A New Link For Aromatic Polymers

Polymer Science: Chemists have designed a direct method for preparing poly(o-arylene)s for the first time

by Stephen K. Ritter
December 29, 2014

Chemists in Japan have developed the first direct process for synthesizing poly(o-arylene)s, an achievement that provides new structural diversity to the polyphenylene class of polymers (J. Am. Chem. Soc. 2014, DOI: 10.1021/ja5112207).

Direct synthesis of poly(o-arylene)s has been missing from the aromatic chemistry tool kit for a long time. The discovery of arynes, which are six-membered rings containing a carbon-carbon triple bond, dates to 1902. Polyarylenes in which aromatic rings are successively connected through the para and meta positions of the rings are known, but the ortho-linked versions had remained elusive.

The ortho linkages give the polymers a different helical shape and will likely provide different stimulus-response behaviors than phenylenes linked through other ring positions, the researchers believe. These properties are expected to open up new possibilities for developing nanocarbon materials for chiral catalysis, thin films that selectively reflect circularly polarized light, and building blocks for supramolecular-structured materials to make electronic devices and chemical sensors.
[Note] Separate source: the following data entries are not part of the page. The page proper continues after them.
(* ===== verification/AvsLimits.v ===== *)
(** * What the avs module does not prevent

    Three behaviours: anyone can announce a result for an operator, in every state in which
    the operator could; and, on the sample AVS, the count of a task depends on the order of a
    Go map when operators spell its address differently, and the authorization of a
    challenge looks at its arguments only. *)

From S2P Require Import Prelude Errors Sdk RefSdk KVStore Epochs DelegationTypes Assets.
From S2P Require Import DelegationStore UndelegationStore Delegation OperatorTypes.
From S2P Require Import OperatorStore OperatorSnapshot OperatorKeepers OperatorUnbonding OperatorUSD.
From S2P Require Import OperatorOpt ChainUtils DogfoodTypes DogfoodStore DogfoodKeepers.
From S2P Require Import AvsTypes AvsStore AvsInv AvsRegistry AvsTasks AvsWrites AvsGenesis.
From S2P Require Import AvsPrecompile AvsSteps AvsAuthority AvsEpochEnd AvsRef AvsSample.

(** ** The order of the groups *)

(** Operator two spells the address of the task in lower case, which a message can do. *)
Definition announced_two : TaskResultInfo := {|
  tr_OperatorAddress := AccAddress_String operator_two; tr_TaskResponseHash := EmptyString;
  tr_TaskResponse := None; tr_BlsSignature := Some (signature bls_two);
  tr_TaskContractAddress := lower_hex task_contract; tr_TaskId := 1; tr_Phase := PhasePrepare |}.
Definition revealed_two : TaskResultInfo := {|
  tr_OperatorAddress := AccAddress_String operator_two; tr_TaskResponseHash := EmptyString;
  tr_TaskResponse := Some "42"; tr_BlsSignature := Some (signature bls_two);
  tr_TaskContractAddress := lower_hex task_contract; tr_TaskId := 1; tr_Phase := PhaseDoCommit |}.

Definition spelled_store6 : AvsState := Eval vm_compute in
  x_avs (SubmitTaskResult (AccAddress_String operator_two) announced_two sample_v5).2.
Definition spelled_store7 : AvsState := Eval vm_compute in
  x_avs (call avs_contract (revelation operator_one bls_one) (at_hour 8 spelled_store6)).2.
Definition spelled_store8 : AvsState := Eval vm_compute in
  x_avs (SubmitTaskResult (AccAddress_String operator_two) revealed_two (at_hour 8 spelled_store7)).2.

Lemma spelled_steps : rtc avs_step sample_v5 (at_hour 8 spelled_store8).
Proof.
  eapply rtc_l; [eapply (step_message _ (at_hour 5 spelled_store6) (AccAddress_String operator_two) announced_two tt);
    [by vm_compute|conv_refl]|].
  eapply rtc_l; [apply (sample_step_hour _ 8)|].
  eapply rtc_l; [eapply (sample_step avs_contract (revelation operator_one bls_one) (Packed_bool true) _ (at_hour 8 spelled_store7));
    [done|by vm_compute|conv_refl|conv_refl]|].
  apply rtc_once. eapply (step_message _ _ (AccAddress_String operator_two) revealed_two tt);
    [by vm_compute|conv_refl].
Qed.

Definition signed_operators (x : SampleAvs) : option (list string) :=
  tk_SignedOperators <$> taskInfos (x_avs x) !! task_key (lower_hex task_contract) (FormatUint 1).

(** C35.  The count depends on the order of a Go map.  In a state that transactions and
    messages reach, two operators revealed the same response and spelled the address of the
    task in two ways; the hook makes two groups of them, and each replaces what the other
    wrote: one order of the groups leaves the first operator as the only one that signed,
    the reverse order leaves the second, though both orders are possible. *)
Theorem epoch_end_order_matters :
  ∃ (x : SampleAvs) range range', rtc avs_step sample_v0 x ∧
    (∀ m, range m ≡ₚ map_to_list m) ∧ (∀ m, range' m ≡ₚ map_to_list m) ∧
    (avs_AfterEpochEnd range "hour" 8 x).1 = Ok tt ∧ (avs_AfterEpochEnd range' "hour" 8 x).1 = Ok tt ∧
    signed_operators (avs_AfterEpochEnd range "hour" 8 x).2 = Some [AccAddress_String operator_one] ∧
    signed_operators (avs_AfterEpochEnd range' "hour" 8 x).2 = Some [AccAddress_String operator_two].
Proof.
  exists (at_hour 8 spelled_store8), map_to_list, (λ m, reverse (map_to_list m)).
  split; [exact (transitivity sample_steps1 (transitivity sample_steps4 (transitivity sample_steps5 spelled_steps)))|].
  split; [done|]. split; [intros m; apply reverse_Permutation|].
  split; [conv_refl|]. split; [conv_refl|]. split; conv_refl.
Qed.

(** ** Who can announce *)

Section Announce.
Context {sdk : Sdk} {chain : ChainSdk} {avs : AvsSdk} {R : Type} {peers : AvsPeers R}.
Context {laws : SdkLaws sdk} {al : AddressLaws sdk chain} {avsl : AvsSdkLaws avs}.
Implicit Types (a : AssetsState) (x : OperatorExt (AvsExt R)).

(** After an announcement, the operator is only heard with the same signature. *)
Lemma announced_only x op t id sig addr info u x' :
  avs_inv (x_avs x) → announced_signature (x_avs x) op (Address_Hex t) id sig →
  tr_OperatorAddress info = AccAddress_String op → ToLower (tr_TaskContractAddress info) = lower_hex t →
  tr_TaskId info = id →
  SubmitTaskResult addr info x = (Ok u, x') → bytes_of (tr_BlsSignature info) = sig ∧ tr_Phase info = PhaseDoCommit.
Proof.
  intros Hinv (r & Hr & Hsig) Hop Haddr Hid Hrun. apply SubmitTaskResult_Ok in Hrun as (r' & Hacc & _); [|done..].
  destruct Hacc as [[hash ->] _ (t' & task & i & epoch & _ & _ & _ & _ & _ & _ & Hphase)].
  assert (∀ o, result_key o (tr_TaskContractAddress info) id = result_key o (Address_Hex t) id) as Hkey.
  { intros o. unfold result_key. by rewrite Haddr. }
  unfold IsExistTaskResultInfo in Hphase. rewrite Hop, Hid, !Hkey in Hphase.
  destruct Hphase as [(_ & _ & Hno)|([Hp _] & _ & r0 & Hr0 & Hsig0)].
  - exfalso. rewrite AccAddress_String_lower in Hno. apply is_some_false in Hno. congruence.
  - split; [congruence|exact Hp].
Qed.

(** The first phase does not look at the signature. *)
Definition with_signature (sig : string) (info : TaskResultInfo) : TaskResultInfo := {|
  tr_OperatorAddress := tr_OperatorAddress info; tr_TaskResponseHash := tr_TaskResponseHash info;
  tr_TaskResponse := tr_TaskResponse info; tr_BlsSignature := Some sig;
  tr_TaskContractAddress := tr_TaskContractAddress info; tr_TaskId := tr_TaskId info;
  tr_Phase := tr_Phase info |}.

Lemma store_any_signature sig info s u s' :
  SetTaskResultInfo info s = (Ok u, s') → ∃ s1, SetTaskResultInfo (with_signature sig info) s = (Ok tt, s1).
Proof.
  unfold SetTaskResultInfo. cbn. destruct (AccAddressFromBech32 _); [|done].
  destruct (negb _); [done|]. intros _. by eexists.
Qed.

Lemma bind_any {S A B} (m : M S error A) (k k' : A → M S error B) s r s' :
  (m ≫= k) s = (Ok r, s') →
  (∀ v s1, k v s1 = (Ok r, s') → ∃ r2 s2, k' v s1 = (Ok r2, s2)) → ∃ r2 s2, (m ≫= k') s = (Ok r2, s2).
Proof. unfold mbind, M_bind. destruct (m s) as [[v|e|] s1]; [|done..]. eauto. Qed.

Lemma prepare_any_signature sig addr info x u x' :
  tr_Phase info = PhasePrepare → SubmitTaskResult addr info x = (Ok u, x') →
  ∃ u1 x1, SubmitTaskResult addr (with_signature sig info) x = (Ok u1, x1).
Proof.
  intros Hphase Hrun. unfold SubmitTaskResult in *. cbn [with_signature tr_OperatorAddress
    tr_TaskContractAddress tr_TaskId tr_Phase] in *. rewrite Hphase in *.
  change (PhasePrepare =? PhasePrepare) with true in *.
  do 6 (eapply bind_any; [exact Hrun|clear Hrun; intros ?? Hrun]).
  destruct (_ : result error TaskInfo) as [task|e|]; [|done..].
  do 2 (eapply bind_any; [exact Hrun|clear Hrun; intros ?? Hrun]).
  destruct (_ : option EpochInfo) as [epoch|]; [|done]. unfold submit_prepare in *.
  do 2 (eapply bind_any; [exact Hrun|clear Hrun; intros ?? Hrun]).
  apply bind_Ok in Hrun as (? & ? & Hsome & Hrun). apply fail_if_Ok in Hsome as [_ <-].
  apply (bind_any (mret ()) (λ _, _)) with (1 := Hrun). clear Hrun. intros _ ? Hrun.
  do 2 (eapply bind_any; [exact Hrun|clear Hrun; intros ?? Hrun]).
  unfold on_avs in *. go_inv. edestruct (store_any_signature sig) as [? Hs1]; [eassumption|].
  eexists _, _. by do 2 eapply zoom_run.
Qed.

(** An announcement through the precompile. *)
Definition prepare_args (op t : string) (id : Z) (sig : string) : SubmitArgs := {|
  sa_Caller := op; sa_TaskID := id; sa_TaskResponse := EmptyString; sa_BlsSignature := sig;
  sa_TaskAddress := t; sa_Phase := PhasePrepare |}.

Lemma submit_accepted ChainID caller origin a args x x' :
  Run ChainID caller origin a (MethodOperatorSubmitTask args) x = (Ok (Packed_bool true), x') ↔
  sa_Caller args ≠ zero_address ∧ sa_TaskAddress args ≠ zero_address ∧ ValidatePhase (sa_Phase args) = true ∧
  ∃ u, SubmitTaskResult (AccAddress_String (sa_Caller args)) (submitted_result args) x = (Ok u, x').
Proof.
  cbn [Run]. unfold run_tx. split.
  - destruct (OperatorSubmitTask args x) as [[[b|]|e|] x1] eqn:Hsub; [|done..]. intros [= -> ->].
    unfold OperatorSubmitTask, non_zero in Hsub. go_inv. test_facts. eauto.
  - intros (Hc & Ht & Hp & u & Hsub). unfold OperatorSubmitTask, non_zero.
    rewrite !bool_decide_false, Hp by done. cbn. unfold mbind, M_bind, fail_if, mret, M_ret. cbn. by rewrite Hsub.
Qed.

(** C36.  An announcement is not authenticated.  In any state in which an operator could
    announce its signature for a task, any contract that calls the precompile, in a
    transaction that anyone signs, can announce any other signature in the name of this
    operator instead; and in every later state neither the precompile nor the message
    accepts, under the canonical spelling of its address, an announcement or a response of
    the operator with its own signature. *)
Theorem announcement_squatting ChainID0 caller0 origin0 a0 x x0 op t id own fake :
  avs_inv (x_avs x) → is_u64 id → own ≠ fake →
  Run ChainID0 caller0 origin0 a0 (MethodOperatorSubmitTask (prepare_args op t id own)) x =
    (Ok (Packed_bool true), x0) →
  ∃ x1, (∀ ChainID caller origin a,
      Run ChainID caller origin a (MethodOperatorSubmitTask (prepare_args op t id fake)) x =
        (Ok (Packed_bool true), x1)) ∧
    ∀ x2, rtc avs_step x1 x2 →
      (∀ ChainID caller origin a args x3, sa_Caller args = op → sa_TaskAddress args = t →
         sa_TaskID args = id → sa_BlsSignature args = own →
         Run ChainID caller origin a (MethodOperatorSubmitTask args) x2 ≠ (Ok (Packed_bool true), x3)) ∧
      (∀ addr info u x3, tr_OperatorAddress info = AccAddress_String op →
         ToLower (tr_TaskContractAddress info) = lower_hex t → tr_TaskId info = id →
         bytes_of (tr_BlsSignature info) = own → SubmitTaskResult addr info x2 ≠ (Ok u, x3)).
Proof.
  intros Hinv Hid Hne (Hop & Ht & _ & u & Hrun)%submit_accepted.
  apply (prepare_any_signature fake) in Hrun as (u1 & x1 & Hfake); [|done].
  exists x1. split; [intros; apply submit_accepted; eauto|]. intros x2 Hsteps.
  assert (avs_inv (x_avs x1)) as Hinv1 by by eapply SubmitTaskResult_inv in Hfake as [? _].
  destruct (avs_steps_keep _ _ Hinv1 Hsteps) as [Hinv2 _].
  apply SubmitTaskResult_Ok in Hfake as (r & Hacc & Hx1); [|done].
  assert (announced_signature (x_avs x1) op (Address_Hex t) id fake) as Hann.
  { exists r. rewrite Hx1. split; [apply lookup_insert_eq|].
    destruct Hacc as [[hash ->] _ _]. cbn. by rewrite bytes_of_decoded. }
  apply (announced_steps _ x2) in Hann; [|done..]. split.
  - intros ? ? ? ? args x3 <- <- <- Hsig (_ & _ & _ & u' & Hsub)%submit_accepted.
    eapply announced_only in Hsub as [Hs _]; [|done..]. by cbn in Hs; subst.
  - intros addr info u' x3 Ho Ha Hi Hsig Hsub. eapply announced_only in Hsub as [Hs _]; [|done..]. congruence.
Qed.
End Announce.

(** Operator one can announce its signature in the sample; a stranger does so before it. *)
Definition squatted_store : AvsState := Eval vm_compute in
  x_avs (call avs_owner (announcement operator_one "stranger") sample_v4).2.

Lemma squatted_first :
  call avs_owner (announcement operator_one "stranger") sample_v4 = (Ok (Packed_bool true), at_hour 5 squatted_store).
Proof. conv_refl. Qed.

Lemma announcement_squatting_witness :
  call avs_owner (announcement operator_one "stranger") sample_v4 = (Ok (Packed_bool true), at_hour 5 squatted_store) ∧
  call avs_contract (revelation operator_one bls_one) (at_hour 8 squatted_store) ≠
    (Ok (Packed_bool true), at_hour 8 squatted_store).
Proof.
  split; [exact squatted_first|].
  destruct (announcement_squatting avs_chain_id avs_contract avs_owner sample_assets0 sample_v4 sample_v5
    operator_one task_contract 1 (signature bls_one) "stranger") as (x1 & Hrun & Hlater).
  - exact sample_v4_inv.
  - by vm_compute.
  - by vm_compute.
  - conv_refl.
  - pose proof (eq_trans (eq_sym (Hrun _ _ _ _)) squatted_first) as [= ->]. clear Hrun.
    apply (Hlater (at_hour 8 squatted_store)); [|done..]. apply rtc_once, sample_step_hour.
Defined.

(** ** Who can challenge *)

Definition challenge_args : ChallengeArgs := {|
  ca_Caller := avs_contract; ca_TaskID := 1; ca_TaskAddress := task_contract; ca_ActualThreshold := 70;
  ca_IsExpected := true; ca_EligibleRewardOperators := [operator_one]; ca_EligibleSlashOperators := [operator_two] |}.

(** The AVS that a challenge names is an argument: the contract that calls and the sender
    of the transaction make no difference. *)
Lemma Challenge_any_caller ChainID caller origin caller' origin' (x : SampleAvs) :
  Run ChainID caller origin sample_assets0 (MethodChallenge challenge_args) x =
  Run ChainID caller' origin' sample_assets0 (MethodChallenge challenge_args) x.
Proof. done. Qed.

(** The AVS is stored in lower case by its registration and compared with its mixed-case
    form: it is refused, though the challenge itself would be accepted. *)
Lemma Challenge_case_mismatch :
  call avs_contract (MethodChallenge challenge_args) sample_v9 = (Ok (Packed_bool false), sample_v9) ∧
  (RaiseAndResolveChallenge (challenge_params challenge_args) sample_v9).1 = Ok tt.
Proof. split; conv_refl. Qed.
(* ===== verification/OracleAggregator.v ===== *)
(** * Aggregating the quotes of a round (keeper/feedermanagement/prices.go, aggregator.go)

    Validators quote prices of sources; a quote of a deterministic source carries an
    identifier of the price, its detID.  A deterministic source has a final price when
    more than the threshold of the voting power quoted the same price, any other source
    has the latest price of each validator; the price of a validator is the median of
    its sources, the price of the round the median of the validators.  The maps of the
    code are finite maps, and the order in which a map of validators is visited while
    prices are computed is the parameter [range].  The last
    section is about the records of a deterministic source. *)

From S2P Require Import Prelude OracleAlgo.

Record priceSource := {
  ps_deterministic : bool;
  ps_finalPrice : option loc;
  ps_sourceID : Z;
  ps_detIDs : gset string;
  ps_prices : list PriceInfo;
}.

Record priceValidator := {
  pv_finalPrice : option loc;
  pv_validator : string;
  pv_power : Z;
  pv_priceSources : gmap Z priceSource;
}.

Record recordsValidators := {
  rv_finalPrice : option loc;
  rv_finalPrices : gmap string loc;
  rv_accumulatedPower : Z;
  rv_records : gmap string priceValidator;
}.

Record PricePower := { pp_Price : PriceInfo; pp_Power : Z; pp_Validators : gset string }.

Record recordsDS := {
  rd_finalPrice : option loc;
  rd_finalDetID : string;
  rd_accumulatedPowers : Z;
  rd_validators : gset string;
  rd_records : list PricePower;
}.

Record threshold := { th_totalPower : Z; th_thresholdA : Z; th_thresholdB : Z }.

(** The threshold of the sources is that of the aggregator. *)
Record aggregator := {
  ag_t : threshold;
  ag_finalPrice : option loc;
  ag_v : recordsValidators;
  ag_dsMap : gmap Z recordsDS;
}.

Record MsgItem := {
  mi_FeederID : Z;
  mi_Validator : string;
  mi_Power : Z;
  mi_PriceSources : list priceSource;
}.

Definition Exceeds (t : threshold) (power : Z) : bool :=
  th_thresholdA t * th_totalPower t <? th_thresholdB t * power.

(** ** Sources *)

Definition newPriceSource (sourceID : Z) (deterministic : bool) : priceSource := {|
  ps_deterministic := deterministic; ps_finalPrice := None; ps_sourceID := sourceID;
  ps_detIDs := ∅; ps_prices := [] |}.

(** A copy has a final price of its own. *)
Definition ps_Cpy (ps : priceSource) : M Mem oracle_error priceSource :=
  match ps_finalPrice ps with
  | None => mret ps
  | Some l =>
      p ← load l;
      l' ← alloc p;
      mret {| ps_deterministic := ps_deterministic ps; ps_finalPrice := Some l';
              ps_sourceID := ps_sourceID ps; ps_detIDs := ps_detIDs ps; ps_prices := ps_prices ps |}
  end.

(** The prices whose detID is new, and the detIDs with them. *)
Fixpoint fresh_prices (detIDs : gset string) (prices : list PriceInfo) : gset string * list PriceInfo :=
  match prices with
  | [] => (detIDs, [])
  | p :: prices =>
      if decide (p_DetID p ∈ detIDs) then fresh_prices detIDs prices
      else let r := fresh_prices ({[p_DetID p]} ∪ detIDs) prices in (r.1, p :: r.2)
  end.

Definition detID_le : relation PriceInfo := λ p p', String.le (p_DetID p) (p_DetID p').
#[global] Instance detID_le_dec : RelDecision detID_le.
Proof. intros p p'. unfold detID_le. apply _. Defined.

(** The source after the prices of [psNew], and what was added.  The prices of a source
    have distinct detIDs, so the sort is stable. *)
Definition ps_Add (ps psNew : priceSource) : M Mem oracle_error (priceSource * priceSource) :=
  if negb (ps_sourceID ps =? ps_sourceID psNew) then fail ErrSourceMismatch
  else if negb (ps_deterministic ps) then
    match ps_prices psNew with
    | [] => fail ErrEmptyPrices
    | p :: _ =>
        old ← match ps_finalPrice ps with
              | None => mret true
              | Some l =>
                  final ← load l; mret (bool_decide (strict String.le (p_Timestamp final) (p_Timestamp p)))
              end;
        if (old : bool) then
          l ← alloc p;
          let ps' := {| ps_deterministic := ps_deterministic ps; ps_finalPrice := Some l;
                        ps_sourceID := ps_sourceID ps; ps_detIDs := ps_detIDs ps;
                        ps_prices := ps_prices ps ++ [p] |} in
          mret (ps', ps')
        else fail ErrOldTimestamp
    end
  else
    let r := fresh_prices (ps_detIDs ps) (ps_prices psNew) in
    if bool_decide (r.2 = []) then fail ErrDuplicatedDetID
    else mret ({| ps_deterministic := ps_deterministic ps; ps_finalPrice := ps_finalPrice ps;
                  ps_sourceID := ps_sourceID ps; ps_detIDs := r.1;
                  ps_prices := merge_sort detID_le (ps_prices ps ++ r.2) |},
               {| ps_deterministic := ps_deterministic ps; ps_finalPrice := None;
                  ps_sourceID := ps_sourceID ps; ps_detIDs := ∅; ps_prices := r.2 |}).

(** ** Validators *)

Definition newPriceValidator (validator : string) (power : Z) : priceValidator := {|
  pv_finalPrice := None; pv_validator := validator; pv_power := power; pv_priceSources := ∅ |}.

(** The source of the message so far, a copy of that of the validator, or a new one. *)
Definition source_to_add (pv : priceValidator) (updated : gmap Z priceSource) (psNew : priceSource)
    : M Mem oracle_error priceSource :=
  match updated !! ps_sourceID psNew with
  | Some ps => mret ps
  | None =>
      match pv_priceSources pv !! ps_sourceID psNew with
      | Some ps => ps_Cpy ps
      | None => mret (newPriceSource (ps_sourceID psNew) (ps_deterministic psNew))
      end
  end.

(** The error of a source is collected and skips the source. *)
Definition attempt {A} (m : M Mem oracle_error A) : M Mem oracle_error (option A) := λ s,
  match m s with
  | (Ok v, s') => (Ok (Some v), s')
  | (Err _, s') => (Ok None, s')
  | (Panic, s') => (Panic, s')
  end.

Fixpoint try_sources (pv : priceValidator) (updated : gmap Z priceSource) (added pSs : list priceSource)
    : M Mem oracle_error (gmap Z priceSource * list priceSource) :=
  match pSs with
  | [] => mret (updated, added)
  | psNew :: pSs =>
      ps ← source_to_add pv updated psNew;
      r ← attempt (ps_Add ps psNew);
      match r with
      | Some (ps', psAdded) =>
          try_sources pv (<[ps_sourceID psNew := ps']> updated) (added ++ [psAdded]) pSs
      | None => try_sources pv updated added pSs
      end
  end.

Definition TryAddPriceSources (pv : priceValidator) (pSs : list priceSource)
    : M Mem oracle_error (gmap Z priceSource * list priceSource) :=
  r ← try_sources pv ∅ [] pSs;
  if bool_decide (r.1 = ∅) then fail ErrNoSourceAdded else mret r.

Definition ApplyAddedPriceSources (psMap : gmap Z priceSource) (pv : priceValidator) : priceValidator := {|
  pv_finalPrice := pv_finalPrice pv; pv_validator := pv_validator pv; pv_power := pv_power pv;
  pv_priceSources := psMap ∪ pv_priceSources pv |}.

Definition set_final (l : loc) (pv : priceValidator) : priceValidator := {|
  pv_finalPrice := Some l; pv_validator := pv_validator pv; pv_power := pv_power pv;
  pv_priceSources := pv_priceSources pv |}.

(** The final prices of the sources are added in order; the algorithm is reset when one
    is missing or does not fit. *)
Fixpoint add_prices (prices : list (option loc)) : M Mem oracle_error bool :=
  match prices with
  | [] => mret true
  | None :: _ => _ ← Reset; mret false
  | Some l :: prices =>
      ok ← Add l;
      if (ok : bool) then add_prices prices else _ ← Reset; mret false
  end.

Definition source_prices (pv : priceValidator) : list (option loc) :=
  (λ sourceID, pv_priceSources pv !! sourceID ≫= ps_finalPrice) <$>
    merge_sort Z.le (elements (dom (pv_priceSources pv))).

(** The validator keeps a final price. *)
Definition pv_GetFinalPrice (pv : priceValidator) : M Mem oracle_error (option loc * priceValidator) :=
  match pv_finalPrice pv with
  | Some l => mret (Some l, pv)
  | None =>
      if bool_decide (pv_priceSources pv = ∅) then mret (None, pv)
      else
        _ ← Reset;
        ok ← add_prices (source_prices pv);
        if (ok : bool) then
          ret ← GetResult;
          match ret with
          | Some l => mret (Some l, set_final l pv)
          | None => mret (None, pv)
          end
        else mret (None, pv)
  end.

Definition set_source_final (l : loc) (ps : priceSource) : priceSource := {|
  ps_deterministic := ps_deterministic ps; ps_finalPrice := Some l; ps_sourceID := ps_sourceID ps;
  ps_detIDs := ps_detIDs ps; ps_prices := ps_prices ps |}.

Definition pv_UpdateFinalPriceForDS (sourceID : Z) (l : loc) (pv : priceValidator) : priceValidator := {|
  pv_finalPrice := pv_finalPrice pv; pv_validator := pv_validator pv; pv_power := pv_power pv;
  pv_priceSources := alter (set_source_final l) sourceID (pv_priceSources pv) |}.

(** ** All validators *)

Definition newRecordsValidators : recordsValidators :=
  {| rv_finalPrice := None; rv_finalPrices := ∅; rv_accumulatedPower := 0; rv_records := ∅ |}.

(** The records after the message, and the sources that were added. *)
Definition rv_RecordMsg (msg : MsgItem) (rv : recordsValidators)
    : M Mem oracle_error (list priceSource * recordsValidators) :=
  let found := rv_records rv !! mi_Validator msg in
  let record := default (newPriceValidator (mi_Validator msg) (mi_Power msg)) found in
  r ← TryAddPriceSources record (mi_PriceSources msg);
  mret (r.2, {|
    rv_finalPrice := rv_finalPrice rv; rv_finalPrices := rv_finalPrices rv;
    rv_accumulatedPower := match found with
                           | Some _ => rv_accumulatedPower rv
                           | None => rv_accumulatedPower rv + mi_Power msg
                           end;
    rv_records := <[mi_Validator msg := ApplyAddedPriceSources r.1 record]> (rv_records rv) |}).

Definition GetValidatorQuotePricesForSourceID (validator : string) (sourceID : Z) (rv : recordsValidators)
    : option (list PriceInfo) :=
  record ← rv_records rv !! validator;
  pSource ← pv_priceSources record !! sourceID;
  Some (ps_prices pSource).

Definition rv_UpdateFinalPriceForDS (sourceID : Z) (l : loc) (rv : recordsValidators) : recordsValidators := {|
  rv_finalPrice := rv_finalPrice rv; rv_finalPrices := rv_finalPrices rv;
  rv_accumulatedPower := rv_accumulatedPower rv;
  rv_records := pv_UpdateFinalPriceForDS sourceID l <$> rv_records rv |}.

(** One deterministic source. *)

Definition newRecordsDS : recordsDS := {|
  rd_finalPrice := None; rd_finalDetID := EmptyString; rd_accumulatedPowers := 0;
  rd_validators := ∅; rd_records := [] |}.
Chemists indirectly made poly(o-arylene)s previously by polymerizing bicyclic alkenes and following up with a dehydration step (J. Am. Chem. Soc. 2014, DOI: 10.1021/ja502073k). In the new work, Yoshihide Mizukoshi, Koichiro Mikami, and Masanobu Uchiyama of the University of Tokyo first treated an aryl trimethylsilyl triflate precursor with fluoride ion to generate an intermediate aryne. The polymerization was then mediated by a copper(I) reagent that directs ortho linkages, yielding poly(o-arylene)s up to 100 units long via a chain-growth polymerization mechanism.

“Considering the more than 100-year history of aryne chemistry and its formal resemblance to alkynes, it is rather strange that no one has ever succeeded in realizing addition polymerization of this highly reactive species,” says Eiji Ihara, a polymer chemist at Ehime University, in Japan, who has explored myriad potential ways to polymerize arynes (Macromolecules 2005, DOI: 10.1021/ma048668b).

Ihara thinks the reason for the previous lack of success stems from arynes being too reactive for controlled polymerization, in contrast to olefins and alkynes, whose controlled polymerizations are well-established. “In that context, the achievement of Uchiyama’s group is quite significant, adding a totally new member to a family of monomers,” Ihara says.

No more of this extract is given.